◆ PROBLEM DETAILS
With both ends included, repeat exactly the lines of the entries below from the one containing "match t with" down to the one containing "Theorem settled_commands_final dv", and no others.
[[ INPUT RECORDS open ]]
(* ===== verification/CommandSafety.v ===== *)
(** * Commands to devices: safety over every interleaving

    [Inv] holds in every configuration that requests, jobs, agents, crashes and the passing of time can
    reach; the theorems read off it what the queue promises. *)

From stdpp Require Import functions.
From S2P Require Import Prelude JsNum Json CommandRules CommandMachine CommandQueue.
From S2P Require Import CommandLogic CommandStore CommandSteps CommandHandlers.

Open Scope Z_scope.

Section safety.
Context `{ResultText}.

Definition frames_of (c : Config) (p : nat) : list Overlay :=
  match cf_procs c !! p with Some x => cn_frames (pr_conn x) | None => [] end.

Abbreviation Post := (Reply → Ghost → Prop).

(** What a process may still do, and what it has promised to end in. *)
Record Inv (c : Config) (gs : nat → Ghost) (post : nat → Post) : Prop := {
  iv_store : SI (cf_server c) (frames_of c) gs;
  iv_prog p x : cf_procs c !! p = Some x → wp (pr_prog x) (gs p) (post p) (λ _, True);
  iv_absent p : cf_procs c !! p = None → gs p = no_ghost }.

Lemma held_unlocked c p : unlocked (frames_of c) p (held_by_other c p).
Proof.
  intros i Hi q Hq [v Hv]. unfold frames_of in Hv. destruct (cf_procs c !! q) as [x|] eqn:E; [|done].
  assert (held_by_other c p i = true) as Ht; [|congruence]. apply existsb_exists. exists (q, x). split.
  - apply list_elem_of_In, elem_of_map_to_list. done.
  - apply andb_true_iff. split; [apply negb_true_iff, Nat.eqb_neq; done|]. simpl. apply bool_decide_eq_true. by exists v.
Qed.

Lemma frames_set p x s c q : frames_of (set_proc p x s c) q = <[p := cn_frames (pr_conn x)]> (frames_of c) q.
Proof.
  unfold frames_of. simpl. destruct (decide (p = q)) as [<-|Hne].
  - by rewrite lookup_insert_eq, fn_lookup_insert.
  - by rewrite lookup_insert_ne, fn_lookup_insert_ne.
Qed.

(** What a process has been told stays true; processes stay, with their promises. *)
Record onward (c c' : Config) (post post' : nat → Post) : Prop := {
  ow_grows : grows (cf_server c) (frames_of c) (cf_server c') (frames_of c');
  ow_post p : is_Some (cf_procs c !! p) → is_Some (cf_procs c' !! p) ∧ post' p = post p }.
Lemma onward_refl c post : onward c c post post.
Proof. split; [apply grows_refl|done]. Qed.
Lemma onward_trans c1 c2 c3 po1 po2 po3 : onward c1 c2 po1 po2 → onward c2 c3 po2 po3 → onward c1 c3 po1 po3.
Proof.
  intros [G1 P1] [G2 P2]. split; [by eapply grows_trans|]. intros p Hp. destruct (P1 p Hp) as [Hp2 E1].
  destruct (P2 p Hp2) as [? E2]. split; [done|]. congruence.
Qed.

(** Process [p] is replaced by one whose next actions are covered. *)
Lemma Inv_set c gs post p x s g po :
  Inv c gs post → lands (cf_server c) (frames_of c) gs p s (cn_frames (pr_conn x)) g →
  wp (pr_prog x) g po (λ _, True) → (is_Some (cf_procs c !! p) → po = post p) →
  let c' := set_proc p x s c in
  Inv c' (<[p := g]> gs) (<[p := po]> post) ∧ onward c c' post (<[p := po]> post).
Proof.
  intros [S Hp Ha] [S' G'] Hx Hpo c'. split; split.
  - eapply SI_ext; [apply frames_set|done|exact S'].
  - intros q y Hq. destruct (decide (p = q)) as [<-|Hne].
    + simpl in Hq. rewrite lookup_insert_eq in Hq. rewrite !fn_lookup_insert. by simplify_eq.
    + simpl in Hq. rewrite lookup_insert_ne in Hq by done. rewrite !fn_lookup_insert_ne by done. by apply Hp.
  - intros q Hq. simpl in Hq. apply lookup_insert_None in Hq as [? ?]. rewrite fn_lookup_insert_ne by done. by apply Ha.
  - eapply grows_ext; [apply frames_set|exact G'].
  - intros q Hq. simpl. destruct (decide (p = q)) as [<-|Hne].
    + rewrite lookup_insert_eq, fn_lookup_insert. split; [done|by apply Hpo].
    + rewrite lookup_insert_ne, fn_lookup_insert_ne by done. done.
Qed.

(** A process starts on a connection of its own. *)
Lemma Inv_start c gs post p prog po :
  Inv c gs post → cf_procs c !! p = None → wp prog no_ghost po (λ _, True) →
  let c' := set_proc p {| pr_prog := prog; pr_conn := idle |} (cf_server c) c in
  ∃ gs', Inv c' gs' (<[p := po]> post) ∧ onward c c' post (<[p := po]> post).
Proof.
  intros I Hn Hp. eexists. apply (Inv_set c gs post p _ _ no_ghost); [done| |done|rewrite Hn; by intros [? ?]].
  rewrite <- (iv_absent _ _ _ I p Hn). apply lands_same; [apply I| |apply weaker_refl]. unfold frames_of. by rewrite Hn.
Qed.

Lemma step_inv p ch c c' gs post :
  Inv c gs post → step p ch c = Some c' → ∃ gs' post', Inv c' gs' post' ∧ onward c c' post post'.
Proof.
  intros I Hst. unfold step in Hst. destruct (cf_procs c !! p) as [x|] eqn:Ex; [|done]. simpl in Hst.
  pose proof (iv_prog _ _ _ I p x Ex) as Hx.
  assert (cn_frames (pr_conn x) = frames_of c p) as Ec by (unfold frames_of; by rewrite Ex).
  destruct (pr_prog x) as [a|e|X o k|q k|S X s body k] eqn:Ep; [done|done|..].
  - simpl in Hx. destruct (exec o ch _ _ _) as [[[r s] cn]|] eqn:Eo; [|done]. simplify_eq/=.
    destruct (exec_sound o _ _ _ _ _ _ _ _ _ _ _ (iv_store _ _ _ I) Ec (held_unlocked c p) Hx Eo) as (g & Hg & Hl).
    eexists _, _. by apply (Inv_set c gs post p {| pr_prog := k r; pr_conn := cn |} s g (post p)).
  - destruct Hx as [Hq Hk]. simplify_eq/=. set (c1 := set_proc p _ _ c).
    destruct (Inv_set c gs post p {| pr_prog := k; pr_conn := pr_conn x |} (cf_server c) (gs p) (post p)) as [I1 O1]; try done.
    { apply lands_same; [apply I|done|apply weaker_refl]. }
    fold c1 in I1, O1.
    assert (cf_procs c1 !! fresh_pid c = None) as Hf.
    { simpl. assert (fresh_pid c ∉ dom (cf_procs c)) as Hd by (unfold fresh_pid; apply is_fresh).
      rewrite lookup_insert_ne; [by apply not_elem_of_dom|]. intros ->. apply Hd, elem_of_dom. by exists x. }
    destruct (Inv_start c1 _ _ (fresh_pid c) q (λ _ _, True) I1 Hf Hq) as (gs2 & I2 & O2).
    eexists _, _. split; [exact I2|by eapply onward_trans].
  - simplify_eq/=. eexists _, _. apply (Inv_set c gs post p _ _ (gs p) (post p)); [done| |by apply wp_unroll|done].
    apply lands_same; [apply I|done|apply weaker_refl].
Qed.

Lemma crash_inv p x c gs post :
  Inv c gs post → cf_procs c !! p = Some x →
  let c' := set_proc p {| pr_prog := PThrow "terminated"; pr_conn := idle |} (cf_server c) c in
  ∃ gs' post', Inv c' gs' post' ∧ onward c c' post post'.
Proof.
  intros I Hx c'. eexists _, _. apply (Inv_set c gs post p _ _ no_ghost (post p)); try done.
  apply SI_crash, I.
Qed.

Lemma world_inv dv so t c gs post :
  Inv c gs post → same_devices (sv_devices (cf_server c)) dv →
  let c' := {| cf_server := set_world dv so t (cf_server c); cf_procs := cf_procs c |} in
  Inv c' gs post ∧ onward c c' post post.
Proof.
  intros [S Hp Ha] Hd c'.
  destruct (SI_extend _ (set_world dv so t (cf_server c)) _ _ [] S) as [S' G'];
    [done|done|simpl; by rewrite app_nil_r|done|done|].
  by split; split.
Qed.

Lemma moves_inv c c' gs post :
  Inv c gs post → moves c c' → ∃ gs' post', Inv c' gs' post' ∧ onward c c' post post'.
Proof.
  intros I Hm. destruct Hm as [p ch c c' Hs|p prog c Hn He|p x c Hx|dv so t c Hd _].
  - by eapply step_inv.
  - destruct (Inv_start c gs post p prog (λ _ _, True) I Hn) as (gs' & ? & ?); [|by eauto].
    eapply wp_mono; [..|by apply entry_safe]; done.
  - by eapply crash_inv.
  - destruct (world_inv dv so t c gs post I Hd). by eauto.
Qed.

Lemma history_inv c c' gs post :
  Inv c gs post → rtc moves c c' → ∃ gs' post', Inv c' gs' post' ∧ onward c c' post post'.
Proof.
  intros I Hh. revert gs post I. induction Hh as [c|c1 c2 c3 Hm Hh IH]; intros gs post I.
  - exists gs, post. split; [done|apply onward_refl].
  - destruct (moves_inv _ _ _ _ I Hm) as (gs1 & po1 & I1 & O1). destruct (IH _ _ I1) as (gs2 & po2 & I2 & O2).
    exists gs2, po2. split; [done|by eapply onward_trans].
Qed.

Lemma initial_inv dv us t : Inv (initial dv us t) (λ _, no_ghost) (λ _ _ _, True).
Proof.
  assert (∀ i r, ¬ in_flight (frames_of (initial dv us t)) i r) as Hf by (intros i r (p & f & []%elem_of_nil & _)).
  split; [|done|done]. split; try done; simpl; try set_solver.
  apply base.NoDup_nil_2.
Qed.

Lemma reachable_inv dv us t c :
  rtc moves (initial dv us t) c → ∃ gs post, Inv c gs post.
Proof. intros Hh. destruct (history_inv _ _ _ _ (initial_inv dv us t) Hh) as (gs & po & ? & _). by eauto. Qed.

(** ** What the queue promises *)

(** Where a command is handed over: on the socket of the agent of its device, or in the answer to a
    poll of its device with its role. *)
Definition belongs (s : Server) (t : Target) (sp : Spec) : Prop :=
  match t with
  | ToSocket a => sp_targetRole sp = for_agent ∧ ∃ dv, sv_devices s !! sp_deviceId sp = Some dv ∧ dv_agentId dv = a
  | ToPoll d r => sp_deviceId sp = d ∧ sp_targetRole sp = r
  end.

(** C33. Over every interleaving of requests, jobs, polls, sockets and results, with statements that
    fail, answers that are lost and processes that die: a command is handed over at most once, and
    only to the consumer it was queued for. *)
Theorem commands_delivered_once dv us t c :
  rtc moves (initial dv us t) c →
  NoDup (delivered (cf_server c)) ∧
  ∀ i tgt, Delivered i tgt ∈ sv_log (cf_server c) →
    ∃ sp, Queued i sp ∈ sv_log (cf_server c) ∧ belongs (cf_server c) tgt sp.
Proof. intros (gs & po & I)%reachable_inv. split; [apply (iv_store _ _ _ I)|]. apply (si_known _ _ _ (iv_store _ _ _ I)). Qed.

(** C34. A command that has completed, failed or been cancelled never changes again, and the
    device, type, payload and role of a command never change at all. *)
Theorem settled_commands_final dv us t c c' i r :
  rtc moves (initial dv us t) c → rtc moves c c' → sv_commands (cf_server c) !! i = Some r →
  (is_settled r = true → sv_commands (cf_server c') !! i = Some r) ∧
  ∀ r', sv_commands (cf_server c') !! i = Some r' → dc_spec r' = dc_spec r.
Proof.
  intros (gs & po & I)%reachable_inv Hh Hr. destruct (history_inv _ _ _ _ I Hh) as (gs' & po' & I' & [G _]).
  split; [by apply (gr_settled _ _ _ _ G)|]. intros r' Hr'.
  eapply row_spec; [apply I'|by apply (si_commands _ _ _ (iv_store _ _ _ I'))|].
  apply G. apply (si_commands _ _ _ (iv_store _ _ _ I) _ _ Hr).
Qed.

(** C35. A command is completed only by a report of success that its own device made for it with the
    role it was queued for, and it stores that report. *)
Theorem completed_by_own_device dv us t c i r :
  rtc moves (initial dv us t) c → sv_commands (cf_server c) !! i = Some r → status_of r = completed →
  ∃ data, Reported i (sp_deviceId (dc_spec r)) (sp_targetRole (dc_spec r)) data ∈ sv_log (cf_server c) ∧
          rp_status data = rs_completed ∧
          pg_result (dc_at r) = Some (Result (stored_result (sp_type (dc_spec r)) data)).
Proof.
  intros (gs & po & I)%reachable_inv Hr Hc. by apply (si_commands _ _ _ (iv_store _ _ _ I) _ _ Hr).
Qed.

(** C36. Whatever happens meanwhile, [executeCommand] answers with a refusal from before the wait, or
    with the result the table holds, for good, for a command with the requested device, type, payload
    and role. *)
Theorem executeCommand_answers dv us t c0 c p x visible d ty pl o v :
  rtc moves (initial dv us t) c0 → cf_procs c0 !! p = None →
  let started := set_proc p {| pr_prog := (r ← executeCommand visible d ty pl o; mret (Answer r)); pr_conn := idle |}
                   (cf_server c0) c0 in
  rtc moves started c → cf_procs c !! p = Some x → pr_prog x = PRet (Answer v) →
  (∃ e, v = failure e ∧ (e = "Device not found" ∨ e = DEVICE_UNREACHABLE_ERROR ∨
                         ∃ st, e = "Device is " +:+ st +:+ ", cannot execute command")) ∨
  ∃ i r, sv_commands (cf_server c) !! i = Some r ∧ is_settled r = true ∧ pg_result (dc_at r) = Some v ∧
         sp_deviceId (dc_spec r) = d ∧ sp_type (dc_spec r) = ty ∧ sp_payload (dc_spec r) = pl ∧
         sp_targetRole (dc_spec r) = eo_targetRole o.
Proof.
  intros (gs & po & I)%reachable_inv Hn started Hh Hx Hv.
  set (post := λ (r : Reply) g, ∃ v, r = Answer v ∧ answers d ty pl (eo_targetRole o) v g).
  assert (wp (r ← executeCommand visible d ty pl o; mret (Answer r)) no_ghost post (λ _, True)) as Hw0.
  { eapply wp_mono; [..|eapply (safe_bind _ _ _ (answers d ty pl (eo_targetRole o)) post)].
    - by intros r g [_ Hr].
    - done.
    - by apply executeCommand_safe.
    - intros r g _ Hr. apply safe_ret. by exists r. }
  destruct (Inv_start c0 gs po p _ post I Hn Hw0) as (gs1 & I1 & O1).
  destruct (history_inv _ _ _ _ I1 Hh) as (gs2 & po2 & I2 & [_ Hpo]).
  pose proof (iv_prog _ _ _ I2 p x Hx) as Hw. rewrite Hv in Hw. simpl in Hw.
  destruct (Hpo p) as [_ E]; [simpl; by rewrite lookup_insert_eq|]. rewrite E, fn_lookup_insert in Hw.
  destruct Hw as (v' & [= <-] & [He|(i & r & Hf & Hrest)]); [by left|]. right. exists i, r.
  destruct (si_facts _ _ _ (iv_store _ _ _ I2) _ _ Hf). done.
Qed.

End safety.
[[ INPUT RECORDS closed ]]
[[ INPUT RECORDS open ]]
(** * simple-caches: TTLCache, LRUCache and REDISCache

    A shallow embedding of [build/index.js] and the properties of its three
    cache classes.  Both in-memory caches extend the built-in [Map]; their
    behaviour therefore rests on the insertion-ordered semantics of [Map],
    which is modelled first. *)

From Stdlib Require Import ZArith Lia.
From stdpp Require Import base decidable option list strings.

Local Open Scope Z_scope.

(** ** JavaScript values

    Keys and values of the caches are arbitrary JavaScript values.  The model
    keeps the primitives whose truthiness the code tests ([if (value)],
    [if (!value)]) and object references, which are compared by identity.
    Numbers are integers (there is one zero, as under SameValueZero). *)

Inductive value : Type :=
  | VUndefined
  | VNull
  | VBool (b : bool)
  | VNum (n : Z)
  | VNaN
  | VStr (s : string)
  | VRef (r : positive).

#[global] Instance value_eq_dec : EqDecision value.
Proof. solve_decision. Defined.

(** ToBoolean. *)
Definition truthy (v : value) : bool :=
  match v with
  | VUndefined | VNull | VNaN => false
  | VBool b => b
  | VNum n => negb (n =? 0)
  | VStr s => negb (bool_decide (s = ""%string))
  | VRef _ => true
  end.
[[ INPUT RECORDS closed ]]
[[ INPUT RECORDS open ]]
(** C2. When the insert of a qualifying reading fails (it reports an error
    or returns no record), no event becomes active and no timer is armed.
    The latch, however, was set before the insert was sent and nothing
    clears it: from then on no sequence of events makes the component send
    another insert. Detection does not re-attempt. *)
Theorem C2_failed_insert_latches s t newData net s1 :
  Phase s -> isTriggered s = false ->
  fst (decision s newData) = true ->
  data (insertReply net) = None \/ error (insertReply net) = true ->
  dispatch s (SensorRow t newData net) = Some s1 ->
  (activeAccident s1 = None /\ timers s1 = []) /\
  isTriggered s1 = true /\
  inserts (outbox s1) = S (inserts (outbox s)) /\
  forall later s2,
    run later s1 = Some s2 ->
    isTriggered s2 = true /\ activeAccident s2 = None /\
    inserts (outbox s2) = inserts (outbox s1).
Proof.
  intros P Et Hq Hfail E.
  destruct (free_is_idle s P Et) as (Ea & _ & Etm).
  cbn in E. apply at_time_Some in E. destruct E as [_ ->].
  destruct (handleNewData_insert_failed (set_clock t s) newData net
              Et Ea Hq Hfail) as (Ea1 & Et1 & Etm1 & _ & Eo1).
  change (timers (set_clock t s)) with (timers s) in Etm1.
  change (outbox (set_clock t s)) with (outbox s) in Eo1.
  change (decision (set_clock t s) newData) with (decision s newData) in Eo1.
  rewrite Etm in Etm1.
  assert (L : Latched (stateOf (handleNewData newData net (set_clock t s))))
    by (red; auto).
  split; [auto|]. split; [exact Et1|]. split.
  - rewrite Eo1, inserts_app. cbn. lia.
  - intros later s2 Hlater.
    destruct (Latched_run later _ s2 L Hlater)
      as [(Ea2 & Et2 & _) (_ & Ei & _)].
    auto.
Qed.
[[ INPUT RECORDS closed ]]
◆ WRITTEN ANSWER
  match t with
  | ToSocket a => sp_targetRole sp = for_agent ∧ ∃ dv, sv_devices s !! sp_deviceId sp = Some dv ∧ dv_agentId dv = a
  | ToPoll d r => sp_deviceId sp = d ∧ sp_targetRole sp = r
  end.

(** C33. Over every interleaving of requests, jobs, polls, sockets and results, with statements that
    fail, answers that are lost and processes that die: a command is handed over at most once, and
    only to the consumer it was queued for. *)
Theorem commands_delivered_once dv us t c :
  rtc moves (initial dv us t) c →
  NoDup (delivered (cf_server c)) ∧
  ∀ i tgt, Delivered i tgt ∈ sv_log (cf_server c) →
    ∃ sp, Queued i sp ∈ sv_log (cf_server c) ∧ belongs (cf_server c) tgt sp.
Proof. intros (gs & po & I)%reachable_inv. split; [apply (iv_store _ _ _ I)|]. apply (si_known _ _ _ (iv_store _ _ _ I)). Qed.

(** C34. A command that has completed, failed or been cancelled never changes again, and the
    device, type, payload and role of a command never change at all. *)
Theorem settled_commands_final dv us t c c' i r :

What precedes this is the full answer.